== Task description ==
Copy out every line of the data where the word "PgOAuthValidatorPolicy" is found.

Exercise inputs Block Start

Lemma jwks_fresh_cons jwks_url e tr document :
  jwks_fresh jwks_url tr document -> jwks_fresh jwks_url (e :: tr) document.
Proof. intros (e' & b & Hin & Hc). exists e', b. split; [by right|done]. Qed.

Lemma jwks_stale_cons jwks_url e tr document :
  jwks_stale jwks_url tr document -> jwks_stale jwks_url (e :: tr) document.
Proof. intros [Ha (t1 & e' & t2 & -> & ?)]. split; [done|]. by exists (e :: t1), e', t2. Qed.

Lemma jwks_wait_source cp capacity key jwks_url now elapsed result tr o :
  cache = Some (cp, capacity) ->
  cache_key (key_policy_for PG_OAUTH_CACHE_RESOURCE_JWKS issuer url jwks_url (cp_key_policy cp)) =
    Some key ->
  exec (jwks_wait key_malloc policy cp key capacity now elapsed kid alg result) tr o ->
  Forall (fun e => successful_get e = false) tr /\
  exists out, o = inl out /\ (fst out = PG_OAUTH_ISSUER_KEY_OK -> exists document,
    selects (Some document) (ik_selected (snd out)) /\
    (jwks_fresh jwks_url tr document \/ jwks_stale jwks_url tr document)).
Proof.
  unfold jwks_wait. intros Hc Hk He. run.
  all: split; [by repeat constructor|]; eexists; split; [reflexivity|]; simpl; intros Hok; try done.
  destruct (jwks_ok _) eqn:Ej; [|done]. exists (lk_payload r).
  split; [by apply select_key_ok|]. destruct (is_fresh (lk_freshness r)) eqn:Ef.
  - left. eapply fresh_event; try eassumption. by left.
  - right. by eapply (stale_event _ _ _ _ _ _ [] []).
Qed.

Lemma jwks_begin_source cp capacity key jwks_url now result stale tr o :
  cache = Some (cp, capacity) ->
  cache_key (key_policy_for PG_OAUTH_CACHE_RESOURCE_JWKS issuer url jwks_url (cp_key_policy cp)) =
    Some key ->
  exec (jwks_begin key_malloc policy cp key capacity now kid alg result stale) tr o ->
  Forall (fun e => successful_get e = false) tr /\
  match o with
  | inl out => fst out = PG_OAUTH_ISSUER_KEY_OK ->
      (stale = true /\ snd out = result) \/ exists document,
        selects (Some document) (ik_selected (snd out)) /\
        (jwks_fresh jwks_url tr document \/ jwks_stale jwks_url tr document)
  | inr f => tf_result f = result /\ tf_selected_from_stale f = stale
  end.
Proof.
  intros Hc Hk He. unfold jwks_begin in He. run_step. run_step. run_step; run.
  all: try (split; [by repeat constructor|]; simpl; try done; destruct stale; by auto).
  eapply jwks_wait_source in He as (Hf & out & -> & Ho); [|eassumption..].
  split; [by repeat constructor|]. intros Hok. destruct (Ho Hok) as (document & Hs & Hd).
  right. exists document. split; [done|].
  destruct Hd; [left; by do 2 apply jwks_fresh_cons|right; by do 2 apply jwks_stale_cons].
Qed.

Lemma jwks_acquire_source jwks_url now result tr o :
  exec (jwks_acquire key_malloc policy cache url issuer jwks_url kid alg now result) tr o ->
  match o with
  | inl out => fst out = PG_OAUTH_ISSUER_KEY_OK -> exists document,
      selects (Some document) (ik_selected (snd out)) /\
      (jwks_fresh jwks_url tr document \/ jwks_stale jwks_url tr document)
  | inr f => tf_selected_from_stale f = true -> exists document,
      selects (Some document) (ik_selected (tf_result f)) /\ jwks_stale jwks_url tr document
  end.
Proof.
  unfold jwks_acquire, jwks_cached. intros He.
  destruct cache as [[cp capacity]|] eqn:Hc; [|by run].
  destruct (cache_key _) as [key|] eqn:Hk; [|by run].
  run_step. destruct (copied is_hit r) eqn:Eh.
  - destruct (_ && is_fresh _) eqn:Ef; [run; intros _; prop_bools|].
    { exists (lk_payload r). split; [by apply select_key_ok|]. left.
      eapply fresh_event; try eassumption. by left. }
    destruct (negb _ && negb _) eqn:En; [by run|].
    eapply jwks_begin_source in He as [Hf Ho]; [|eassumption..].
    assert (jwks_ok (select_key key_malloc policy (Some (lk_payload r)) kid alg result) = true ->
            jwks_stale jwks_url (Ev (call_lookup key now (0 <? cp_jwks_stale_grace_ms cp)
                                       capacity) r :: t) (lk_payload r)) as Hst.
    { intros Hok. rewrite Hok in Ef. by eapply (stale_event _ _ _ _ _ _ []). }
    destruct o as [out|f].
    + intros [[Hok ->]|(document & ? & Hd)]%Ho.
      * exists (lk_payload r). split; [by apply select_key_ok|]. right. by apply Hst.
      * exists document. split; [done|].
        destruct Hd; [left; by apply jwks_fresh_cons|right; by apply jwks_stale_cons].
    + destruct Ho as [-> ->]. intros Hok. exists (lk_payload r).
      split; [by apply select_key_ok|]. by apply Hst.
  - eapply jwks_begin_source in He as [Hf Ho]; [|eassumption..]. destruct o as [out|f].
    + intros [[? _]|(document & ? & Hd)]%Ho; [done|]. exists document. split; [done|].
      destruct Hd; [left; by apply jwks_fresh_cons|right; by apply jwks_stale_cons].
    + destruct Ho as [_ ->]. done.
Qed.
Lemma jwks_fetch_source http jwks_url time f tr out :
  exec (jwks_fetch curl_getdate key_malloc policy cache http jwks_url kid alg time f) tr out ->
  fst out = PG_OAUTH_ISSUER_KEY_OK ->
  (exists document e, In e tr /\ from_network jwks_url http document e /\
     selects (Some document) (ik_selected (snd out))) \/
  (tf_selected_from_stale f = true /\ ik_selected (snd out) = ik_selected (tf_result f) /\
   Forall (fun e => successful_get e = false) tr).
Proof.
  unfold jwks_fetch, give_back. intros He Hok. run_step. run_step.
  destruct (negb (bool_decide (p = PG_OAUTH_HTTP_OK))) eqn:Ep.
  - right. prop_bools. assert (successful_get (Ev (call_http_get jwks_url http) (p, p0)) = false)
      by (simpl; by rewrite bool_decide_eq_false_2).
    destruct cache as [[cp capacity]|]; run; simpl in *;
      (destruct (tf_selected_from_stale f); [|done]); (split; [done|]); (split; [done|]).
    + by repeat constructor.
    + by repeat constructor.
  - left. apply get_event in Ha as (document & Hb & Hn); [|done]. rewrite Hb in He.
    exists document, (Ev (call_http_get jwks_url http) (p, p0)). split; [by left|]. split; [done|].
    destruct (negb (jwks_ok _)) eqn:Ej.
    { destruct cache as [[cp capacity]|]; run; done. }
    prop_bools. apply select_key_ok in Ej.
    destruct cache as [[cp capacity]|]; [|by run].
    by apply exec_bind in He as (t1 & t2 & b & -> & _ & [_ ->]).
Qed.
Record PgOAuthValidatorPolicy := {
  vp_envelope : PgOAuthJwtEnvelopePolicy;
  vp_issuer_key : PgOAuthIssuerKeyPolicy;
  vp_claims : PgOAuthClaimsPolicy;
  vp_identity : PgOAuthIdentityPolicy
}.

Record PgOAuthValidatorResult := {
  vr_identity : PgOAuthIdentity;
  vr_expires_at : Z;
  vr_envelope_error : PgOAuthJwtEnvelopeError;
  vr_issuer_key_error : PgOAuthIssuerKeyError;
  vr_http_error : PgOAuthHttpError;
  vr_metadata_error : PgOAuthMetadataError;
  vr_jwks_error : PgOAuthJwksError;
  vr_signature_error : PgOAuthSignatureError;
  vr_claims_error : PgOAuthClaimsError;
  vr_identity_error : PgOAuthIdentityError
}.

Definition validator_result_zero : PgOAuthValidatorResult :=
  {| vr_identity := identity_zero; vr_expires_at := 0;
     vr_envelope_error := PG_OAUTH_JWT_ENVELOPE_OK;
     vr_issuer_key_error := PG_OAUTH_ISSUER_KEY_OK; vr_http_error := PG_OAUTH_HTTP_OK;
     vr_metadata_error := PG_OAUTH_METADATA_OK; vr_jwks_error := PG_OAUTH_JWKS_OK;
     vr_signature_error := PG_OAUTH_SIGNATURE_OK; vr_claims_error := PG_OAUTH_CLAIMS_OK;
     vr_identity_error := PG_OAUTH_IDENTITY_OK |}.

(** Which allocations of the stages succeed. *)
Record allocator := {
  al_envelope : nat -> Z -> bool;
  al_issuer_key : Z -> bool;
  al_jwk : nat -> Z -> bool;
  al_signature : Z -> bool;
  al_identity : Z -> bool
}.

(** ** Definitions *)

Definition pg_oauth_validator_result_clear (result : option PgOAuthValidatorResult)
  : option PgOAuthValidatorResult :=
  match result with
  | None => None
  | Some _ => Some validator_result_zero
  end.

(** The result record as the stages fill it in; the fields of later stages still
    have the zeroes of the memset. *)
Definition result_envelope (e : PgOAuthJwtEnvelopeError) : PgOAuthValidatorResult :=
  {| vr_identity := identity_zero; vr_expires_at := 0; vr_envelope_error := e;
     vr_issuer_key_error := PG_OAUTH_ISSUER_KEY_OK; vr_http_error := PG_OAUTH_HTTP_OK;
     vr_metadata_error := PG_OAUTH_METADATA_OK; vr_jwks_error := PG_OAUTH_JWKS_OK;
     vr_signature_error := PG_OAUTH_SIGNATURE_OK; vr_claims_error := PG_OAUTH_CLAIMS_OK;
     vr_identity_error := PG_OAUTH_IDENTITY_OK |}.

Definition set_issuer_key (e : PgOAuthIssuerKeyError) (http : PgOAuthHttpError)
  (metadata : PgOAuthMetadataError) (jwks : PgOAuthJwksError) (r : PgOAuthValidatorResult)
  : PgOAuthValidatorResult :=
  {| vr_identity := vr_identity r; vr_expires_at := vr_expires_at r;
     vr_envelope_error := vr_envelope_error r; vr_issuer_key_error := e; vr_http_error := http;
     vr_metadata_error := metadata; vr_jwks_error := jwks;
     vr_signature_error := vr_signature_error r; vr_claims_error := vr_claims_error r;
     vr_identity_error := vr_identity_error r |}.

Definition set_signature_error (e : PgOAuthSignatureError) (r : PgOAuthValidatorResult)
  : PgOAuthValidatorResult :=
  {| vr_identity := vr_identity r; vr_expires_at := vr_expires_at r;
     vr_envelope_error := vr_envelope_error r; vr_issuer_key_error := vr_issuer_key_error r;
     vr_http_error := vr_http_error r; vr_metadata_error := vr_metadata_error r;
     vr_jwks_error := vr_jwks_error r; vr_signature_error := e;
     vr_claims_error := vr_claims_error r; vr_identity_error := vr_identity_error r |}.

Definition set_claims_error (e : PgOAuthClaimsError) (r : PgOAuthValidatorResult)
  : PgOAuthValidatorResult :=
  {| vr_identity := vr_identity r; vr_expires_at := vr_expires_at r;
     vr_envelope_error := vr_envelope_error r; vr_issuer_key_error := vr_issuer_key_error r;
     vr_http_error := vr_http_error r; vr_metadata_error := vr_metadata_error r;
     vr_jwks_error := vr_jwks_error r; vr_signature_error := vr_signature_error r;
     vr_claims_error := e; vr_identity_error := vr_identity_error r |}.

Definition set_identity (e : PgOAuthIdentityError) (identity : PgOAuthIdentity) (expires_at : Z)
  (r : PgOAuthValidatorResult) : PgOAuthValidatorResult :=
  {| vr_identity := identity; vr_expires_at := expires_at;
     vr_envelope_error := vr_envelope_error r; vr_issuer_key_error := vr_issuer_key_error r;
     vr_http_error := vr_http_error r; vr_metadata_error := vr_metadata_error r;
     vr_jwks_error := vr_jwks_error r; vr_signature_error := vr_signature_error r;
     vr_claims_error := vr_claims_error r; vr_identity_error := e |}.

Section Validator.
Context `{Jansson} `{OpenSsl} `{CurlUrl} `{LibJwt}.
Context (curl_getdate : bytes -> Z) (malloc : allocator).

(** Claims and identity, once the signature has been verified. *)
Definition validate_verified (policy : PgOAuthValidatorPolicy) (envelope : PgOAuthJwtEnvelope)
  (result : PgOAuthValidatorResult) : PgOAuthValidatorError * PgOAuthValidatorResult :=
  let '(claims_error, claims) :=
    pg_oauth_claims_validate (untrusted_payload envelope) (Some (vp_claims policy))
      (Some claims_zero) in
  let claims := default claims_zero claims in
  let result := set_claims_error claims_error result in
  if negb (bool_decide (claims_error = PG_OAUTH_CLAIMS_OK))
  then (PG_OAUTH_VALIDATOR_CLAIMS, result)
  else
    let '(identity_error, built) :=
      pg_oauth_identity_build (al_identity malloc)
        (take (Z.to_nat (vc_identity_length claims)) <$> vc_identity claims)
        (Some (vp_identity policy)) (Some (vr_identity result)) in
    let built := default identity_zero built in
    if negb (bool_decide (identity_error = PG_OAUTH_IDENTITY_OK))
    then (PG_OAUTH_VALIDATOR_IDENTITY,
          set_identity identity_error built (vr_expires_at result) result)
    else (PG_OAUTH_VALIDATOR_OK,
          set_identity identity_error built (vc_expires_at claims) result).

(** From the answer of the key retrieval on. *)
Definition validate_with_key (token : bytes) (policy : PgOAuthValidatorPolicy)
  (envelope : PgOAuthJwtEnvelope) (result : PgOAuthValidatorResult)
  (answer : PgOAuthIssuerKeyError * option PgOAuthIssuerKeyResult)
  : PgOAuthValidatorError * PgOAuthValidatorResult :=
  let '(issuer_key_error, key_result) := answer in
  let key_result := default issuer_key_result_zero key_result in
  let result := set_issuer_key issuer_key_error (ik_http_error key_result)
                  (ik_metadata_error key_result) (ik_jwks_error key_result) result in
  if negb (bool_decide (issuer_key_error = PG_OAUTH_ISSUER_KEY_OK))
  then (PG_OAUTH_VALIDATOR_ISSUER_KEY, result)
  else
    let signature_error :=
      pg_oauth_signature_verify (al_signature malloc) (Some token)
        (Some (ik_selected key_result)) in
    let result := set_signature_error signature_error result in
    if negb (bool_decide (signature_error = PG_OAUTH_SIGNATURE_OK))
    then (PG_OAUTH_VALIDATOR_SIGNATURE, result)
    else validate_verified policy envelope result.

Definition pg_oauth_validate_access_token_cached (token metadata_url : option bytes)
  (policy : option PgOAuthValidatorPolicy) (cache_policy : option PgOAuthIssuerKeyCachePolicy)
  (now_ms response_time_seconds : Z) (result : option PgOAuthValidatorResult)
  : prog (PgOAuthValidatorError * option PgOAuthValidatorResult) :=
  match result with
  | None => Ret (PG_OAUTH_VALIDATOR_INVALID_ARGUMENT, None)
  | Some _ =>
      match token, metadata_url, policy with
      | Some token, Some _, Some policy =>
          if bool_decide (cl_issuer (vp_claims policy) = None)
          then Ret (PG_OAUTH_VALIDATOR_INVALID_ARGUMENT, Some validator_result_zero)
          else
            let '(envelope_error, envelope) :=
              pg_oauth_jwt_envelope_parse (al_envelope malloc) (Some token)
                (Some (vp_envelope policy)) (Some envelope_zero) in
            let envelope := default envelope_zero envelope in
            let result := result_envelope envelope_error in
            if negb (bool_decide (envelope_error = PG_OAUTH_JWT_ENVELOPE_OK))
            then Ret (PG_OAUTH_VALIDATOR_ENVELOPE, Some result)
            else
              bind (pg_oauth_issuer_key_fetch_cached curl_getdate (al_issuer_key malloc)
                      (al_jwk malloc) metadata_url (cl_issuer (vp_claims policy))
                      (env_key_id envelope) (env_algorithm envelope)
                      (Some (vp_issuer_key policy)) cache_policy now_ms response_time_seconds
                      (Some issuer_key_result_zero))
                (fun answer =>
                   let '(error, result) :=
                     validate_with_key token policy envelope result answer in
                   Ret (error, Some result))
      | _, _, _ => Ret (PG_OAUTH_VALIDATOR_INVALID_ARGUMENT, Some validator_result_zero)
      end
  end.

Definition pg_oauth_validate_access_token (token metadata_url : option bytes)
  (policy : option PgOAuthValidatorPolicy) (result : option PgOAuthValidatorResult)
  : prog (PgOAuthValidatorError * option PgOAuthValidatorResult) :=
  pg_oauth_validate_access_token_cached token metadata_url policy None 0 0 result.
End Validator.

(** The text after the switch is for values outside the enumeration, which no
    caller passes. *)
Definition pg_oauth_validator_error_code (error : PgOAuthValidatorError) : bytes :=
  match error with
  | PG_OAUTH_VALIDATOR_OK => B "validator_ok"
  | PG_OAUTH_VALIDATOR_INVALID_ARGUMENT => B "validator_invalid_argument"
  | PG_OAUTH_VALIDATOR_ENVELOPE => B "validator_envelope"
  | PG_OAUTH_VALIDATOR_ISSUER_KEY => B "validator_issuer_key"
  | PG_OAUTH_VALIDATOR_SIGNATURE => B "validator_signature"
  | PG_OAUTH_VALIDATOR_CLAIMS => B "validator_claims"
  | PG_OAUTH_VALIDATOR_IDENTITY => B "validator_identity"
  end.

(** ** Runs of the pipeline *)

#[local] Arguments pg_oauth_claims_validate : simpl never.
#[local] Arguments pg_oauth_identity_build : simpl never.
#[local] Arguments pg_oauth_signature_verify : simpl never.
#[local] Arguments pg_oauth_issuer_key_fetch_cached : simpl never.

(** The error names the first stage that failed; the stages before it were
    passed and the ones after it have left no trace. *)
Definition first_failure (error : PgOAuthValidatorError) (r : PgOAuthValidatorResult) : Prop :=
  match error with
  | PG_OAUTH_VALIDATOR_OK =>
      vr_envelope_error r = PG_OAUTH_JWT_ENVELOPE_OK /\
      vr_issuer_key_error r = PG_OAUTH_ISSUER_KEY_OK /\
      vr_signature_error r = PG_OAUTH_SIGNATURE_OK /\ vr_claims_error r = PG_OAUTH_CLAIMS_OK /\
      vr_identity_error r = PG_OAUTH_IDENTITY_OK
  | PG_OAUTH_VALIDATOR_INVALID_ARGUMENT => r = validator_result_zero
  | PG_OAUTH_VALIDATOR_ENVELOPE =>
      vr_envelope_error r <> PG_OAUTH_JWT_ENVELOPE_OK /\
      r = result_envelope (vr_envelope_error r)
  | PG_OAUTH_VALIDATOR_ISSUER_KEY =>
      vr_issuer_key_error r <> PG_OAUTH_ISSUER_KEY_OK /\
      r = set_issuer_key (vr_issuer_key_error r) (vr_http_error r) (vr_metadata_error r)
            (vr_jwks_error r) validator_result_zero
  | PG_OAUTH_VALIDATOR_SIGNATURE =>
      vr_signature_error r <> PG_OAUTH_SIGNATURE_OK /\
      vr_envelope_error r = PG_OAUTH_JWT_ENVELOPE_OK /\
      vr_issuer_key_error r = PG_OAUTH_ISSUER_KEY_OK /\
      vr_claims_error r = PG_OAUTH_CLAIMS_OK /\ vr_identity_error r = PG_OAUTH_IDENTITY_OK
  | PG_OAUTH_VALIDATOR_CLAIMS =>
      vr_claims_error r <> PG_OAUTH_CLAIMS_OK /\
      vr_envelope_error r = PG_OAUTH_JWT_ENVELOPE_OK /\
      vr_issuer_key_error r = PG_OAUTH_ISSUER_KEY_OK /\
      vr_signature_error r = PG_OAUTH_SIGNATURE_OK /\ vr_identity_error r = PG_OAUTH_IDENTITY_OK
  | PG_OAUTH_VALIDATOR_IDENTITY =>
      vr_identity_error r <> PG_OAUTH_IDENTITY_OK /\
      vr_envelope_error r = PG_OAUTH_JWT_ENVELOPE_OK /\
      vr_issuer_key_error r = PG_OAUTH_ISSUER_KEY_OK /\
      vr_signature_error r = PG_OAUTH_SIGNATURE_OK /\ vr_claims_error r = PG_OAUTH_CLAIMS_OK
  end.

Section Runs.
Context `{J : Jansson} `{S : OpenSsl} `{U : CurlUrl} `{L : LibJwt}.
Context (curl_getdate : bytes -> Z) (malloc : allocator).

Exercise inputs Block End

== Expected answer ==
Record PgOAuthValidatorPolicy := {
Definition validate_verified (policy : PgOAuthValidatorPolicy) (envelope : PgOAuthJwtEnvelope)
Definition validate_with_key (token : bytes) (policy : PgOAuthValidatorPolicy)
  (policy : option PgOAuthValidatorPolicy) (cache_policy : option PgOAuthIssuerKeyCachePolicy)
  (policy : option PgOAuthValidatorPolicy) (result : option PgOAuthValidatorResult)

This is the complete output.